(** * Session and message lifecycle of the chat client (frontend/src/App.jsx)

    A shallow embedding of the three handlers of the [App] component that own
    the conversation state: [fetchChatHistory] (the History Loader),
    [handleNewChat] (the Session Manager) and [handleSubmit] (the Exchange
    Orchestrator), followed by the properties the specification states about
    them. *)

From Stdlib Require Import List String Ascii ZArith Bool Lia DecimalString.
Import ListNotations.

Local Open Scope string_scope.
Local Open Scope Z_scope.
Set Warnings "-register-all".

(** ** JavaScript values

    The values that flow through the handlers: what [response.json()] can
    yield (null, booleans, numbers, strings, arrays, plain objects), the
    [undefined] that reading a missing property yields, and the [Date] objects
    made by [new Date()].  Numbers are integers ([length] and the comparison
    with 0 are all the code does with one); a string is a sequence of 8-bit
    code units; a [Date] is held as the text its [toJSON] produces; the
    property list of an object is in enumeration order, with unique keys. *)

Inductive JSValue : Type :=
| JUndefined
| JNull
| JBool (b : bool)
| JNum (n : Z)
| JStr (s : string)
| JArr (items : list JSValue)
| JObj (props : list (string * JSValue))
| JDate (iso : string).

(** What a [throw] or a rejected promise carries. *)
Inductive Exn : Type :=
| TypeError
| SyntaxError
| OtherError (name : string).

(** The completion of an expression: a value or a throw. *)
Inductive Res (A : Type) : Type :=
| Normal (a : A)
| Throw (e : Exn).
Arguments Normal {A} a.
Arguments Throw {A} e.

Definition bind {A B : Type} (r : Res A) (k : A -> Res B) : Res B :=
  match r with
  | Normal a => k a
  | Throw e => Throw e
  end.

Notation "x <- r ;; k" := (bind r (fun x => k))
  (at level 61, r at next level, right associativity).

(** ToBoolean. *)
Definition truthy (v : JSValue) : bool :=
  match v with
  | JUndefined | JNull => false
  | JBool b => b
  | JNum n => negb (n =? 0)
  | JStr s => negb (String.eqb s "")
  | JArr _ | JObj _ | JDate _ => true
  end.

Fixpoint lookup (k : string) (props : list (string * JSValue)) : option JSValue :=
  match props with
  | [] => None
  | (k', v) :: rest => if String.eqb k k' then Some v else lookup k rest
  end.

Definition or_undefined (o : option JSValue) : JSValue :=
  match o with
  | Some v => v
  | None => JUndefined
  end.

(** [v.k] for a data property [k]: the field of an object, the [length] of an
    array or a string, [undefined] where there is none; reading a property of
    [undefined] or [null] throws a TypeError.  (Inherited methods are not data:
    the one the code calls, [map], is modelled where it is called.) *)
Definition get_prop (v : JSValue) (k : string) : Res JSValue :=
  match v with
  | JUndefined | JNull => Throw TypeError
  | JObj props => Normal (or_undefined (lookup k props))
  | JArr items =>
      if String.eqb k "length" then Normal (JNum (Z.of_nat (List.length items)))
      else Normal JUndefined
  | JStr s =>
      if String.eqb k "length" then Normal (JNum (Z.of_nat (String.length s)))
      else Normal JUndefined
  | JBool _ | JNum _ | JDate _ => Normal JUndefined
  end.

Definition index_key (i : nat) : string := NilEmpty.string_of_uint (Nat.to_uint i).

(** [v[i]] for an array index [i]. *)
Definition get_index (v : JSValue) (i : nat) : Res JSValue :=
  match v with
  | JUndefined | JNull => Throw TypeError
  | JArr items => Normal (nth i items JUndefined)
  | JStr s =>
      match String.get i s with
      | Some c => Normal (JStr (String c EmptyString))
      | None => Normal JUndefined
      end
  | JObj props => Normal (or_undefined (lookup (index_key i) props))
  | JBool _ | JNum _ | JDate _ => Normal JUndefined
  end.

(** ** String.prototype.trim

    White space and line terminators of the language that fit a code unit of
    this model: TAB, LF, VT, FF, CR, SP and NBSP. *)
Definition is_white_space (c : ascii) : bool :=
  let n := nat_of_ascii c in
  (Nat.eqb n 9 || Nat.eqb n 10 || Nat.eqb n 11 || Nat.eqb n 12 || Nat.eqb n 13
   || Nat.eqb n 32 || Nat.eqb n 160)%bool.

Fixpoint trimStart (s : string) : string :=
  match s with
  | EmptyString => EmptyString
  | String c rest => if is_white_space c then trimStart rest else s
  end.

Fixpoint trimEnd (s : string) : string :=
  match s with
  | EmptyString => EmptyString
  | String c rest =>
      match trimEnd rest with
      | EmptyString => if is_white_space c then EmptyString else String c EmptyString
      | kept => String c kept
      end
  end.

Definition trim (s : string) : string := trimEnd (trimStart s).

(** ** Component state, effects and the handler monad *)

(** A message of the transcript: [{ text, isUser, timestamp }]. *)
Record Message : Type := {
  text : JSValue;
  isUser : bool;
  timestamp : JSValue
}.

(** The four [useState] cells of [App]. *)
Record AppState : Type := {
  prompt : string;
  messages : list Message;
  chatSessions : list (list Message);
  isLoading : bool
}.

Definition maxMessagesPerSession : Z := 20.

Inductive Request : Type :=
| GetHistory
| GenerateContent (key : JSValue) (promptText : string)
| SaveChat (promptText : string) (response : JSValue).

Inductive Logged : Type :=
| LoggedValue (v : JSValue)
| LoggedExn (e : Exn).

(** What a handler does to the world outside the component state. *)
Inductive Event : Type :=
| PreventDefault
| Alert (msg : string)
| Fetch (req : Request)
| ConsoleError (label : string) (what : Logged)
| LocalStorageSetItem (key : string) (value : string).

(** The component state together with the effects performed so far, oldest
    first. *)
Record Store : Type := {
  app : AppState;
  trace : list Event
}.

(** A handler: it transforms the store and completes with a value or a
    throw. *)
Definition M (A : Type) : Type := Store -> Store * Res A.

Definition ret {A : Type} (a : A) : M A := fun s => (s, Normal a).

Definition raise {A : Type} (e : Exn) : M A := fun s => (s, Throw e).

Definition mbind {A B : Type} (m : M A) (k : A -> M B) : M B :=
  fun s =>
    match m s with
    | (s', Normal a) => k a s'
    | (s', Throw e) => (s', Throw e)
    end.

Notation "x <~ m ;; k" := (mbind m (fun x => k))
  (at level 61, m at next level, right associativity).
Notation "m ;;; k" := (mbind m (fun _ => k))
  (at level 61, right associativity).

Definition lift {A : Type} (r : Res A) : M A := fun s => (s, r).

(** [try { body } catch (e) { handler e } finally { fin }]. *)
Definition try_catch_finally {A : Type}
    (body : M A) (handler : Exn -> M A) (fin : M unit) : M A :=
  fun s =>
    let (s1, r1) := body s in
    let (s2, r2) := match r1 with
                    | Normal a => (s1, Normal a)
                    | Throw e => handler e s1
                    end in
    let (s3, r3) := fin s2 in
    match r3 with
    | Normal _ => (s3, r2)
    | Throw e => (s3, Throw e)
    end.

Definition try_catch {A : Type} (body : M A) (handler : Exn -> M A) : M A :=
  try_catch_finally body handler (ret tt).

(** A promise as the handler meets it at an [await]. *)
Inductive Settled (A : Type) : Type :=
| Fulfilled (a : A)
| Rejected (e : Exn).
Arguments Fulfilled {A} a.
Arguments Rejected {A} e.

Definition await {A : Type} (p : Settled A) : M A :=
  match p with
  | Fulfilled a => ret a
  | Rejected e => raise e
  end.

(** The [Response] a fetch resolves to; the handlers only call its [json()]. *)
Record Response : Type := { json : Settled JSValue }.

Definition emit (e : Event) : M unit :=
  fun s => ({| app := app s; trace := trace s ++ [e] |}, Normal tt).

Definition update (f : AppState -> AppState) : M unit :=
  fun s => ({| app := f (app s); trace := trace s |}, Normal tt).

Definition setPrompt (p : string) : M unit :=
  update (fun a => {| prompt := p; messages := messages a;
                      chatSessions := chatSessions a; isLoading := isLoading a |}).

Definition setMessages (ms : list Message) : M unit :=
  update (fun a => {| prompt := prompt a; messages := ms;
                      chatSessions := chatSessions a; isLoading := isLoading a |}).

Definition setChatSessions (ss : list (list Message)) : M unit :=
  update (fun a => {| prompt := prompt a; messages := messages a;
                      chatSessions := ss; isLoading := isLoading a |}).

Definition setIsLoading (b : bool) : M unit :=
  update (fun a => {| prompt := prompt a; messages := messages a;
                      chatSessions := chatSessions a; isLoading := b |}).

Definition console_error (label : string) (what : Logged) : M unit :=
  emit (ConsoleError label what).

(** [localStorage.setItem(k, v)], which completes as [outcome]: the value is
    stored, or the call throws (the quota is exceeded, the storage is not
    available) and nothing is stored. *)
Definition setItem (k v : string) (outcome : Res unit) : M unit :=
  match outcome with
  | Normal _ => emit (LocalStorageSetItem k v)
  | Throw e => raise e
  end.

(** The store a handler leaves, and how it completes. *)
Definition exec {A : Type} (m : M A) (s : Store) : Store := fst (m s).
Definition completion {A : Type} (m : M A) (s : Store) : Res A := snd (m s).

(** ** Array helpers *)

(** [Array.prototype.findIndex]: the first index whose element satisfies [p],
    or -1. *)
Fixpoint findIndex_from {A : Type} (p : A -> bool) (l : list A) (i : Z) : Z :=
  match l with
  | [] => -1
  | x :: rest => if p x then i else findIndex_from p rest (i + 1)
  end.

Definition findIndex {A : Type} (p : A -> bool) (l : list A) : Z :=
  findIndex_from p l 0.

Fixpoint map_res {A B : Type} (f : A -> Res B) (l : list A) : Res (list B) :=
  match l with
  | [] => Normal []
  | x :: rest =>
      y <- f x ;;
      ys <- map_res f rest ;;
      Normal (y :: ys)
  end.

(** [v.map(f)]: only an array has the method; on anything else the call
    throws a TypeError. *)
Definition js_map {B : Type} (f : JSValue -> Res B) (v : JSValue) : Res (list B) :=
  match v with
  | JArr items => map_res f items
  | _ => Throw TypeError
  end.

(** A message as the object it is, for [JSON.stringify]. *)
Definition message_value (m : Message) : JSValue :=
  JObj [("text", text m); ("isUser", JBool (isUser m)); ("timestamp", timestamp m)].

Definition session_value (ms : list Message) : JSValue :=
  JArr (map message_value ms).

(** ** What a submission meets *)

(** What [handleSubmit] hands back to the form: nothing, or the navigation
    element of the unauthenticated branch. *)
Inductive ReturnValue : Type :=
| RetUndefined
| RetNavigate (to : string).

(** What one call of [handleSubmit] meets outside the component: the clock
    at the two [new Date()] and the two promises it awaits. *)
Record Round : Type := {
  at_submit : string;
  generation : Settled Response;
  at_reply : string;
  persistence : Settled Response
}.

::::::

**TASK REQUIREMENTS**
Copy out only the lines above from the one with "JDate _ => true" to the one with "Some v => v", inclusive, exactly as they stand.

**COMPLETED TASK**
  | JArr _ | JObj _ | JDate _ => true
  end.

Fixpoint lookup (k : string) (props : list (string * JSValue)) : option JSValue :=
  match props with
  | [] => None
  | (k', v) :: rest => if String.eqb k k' then Some v else lookup k rest
  end.

Definition or_undefined (o : option JSValue) : JSValue :=
  match o with
  | Some v => v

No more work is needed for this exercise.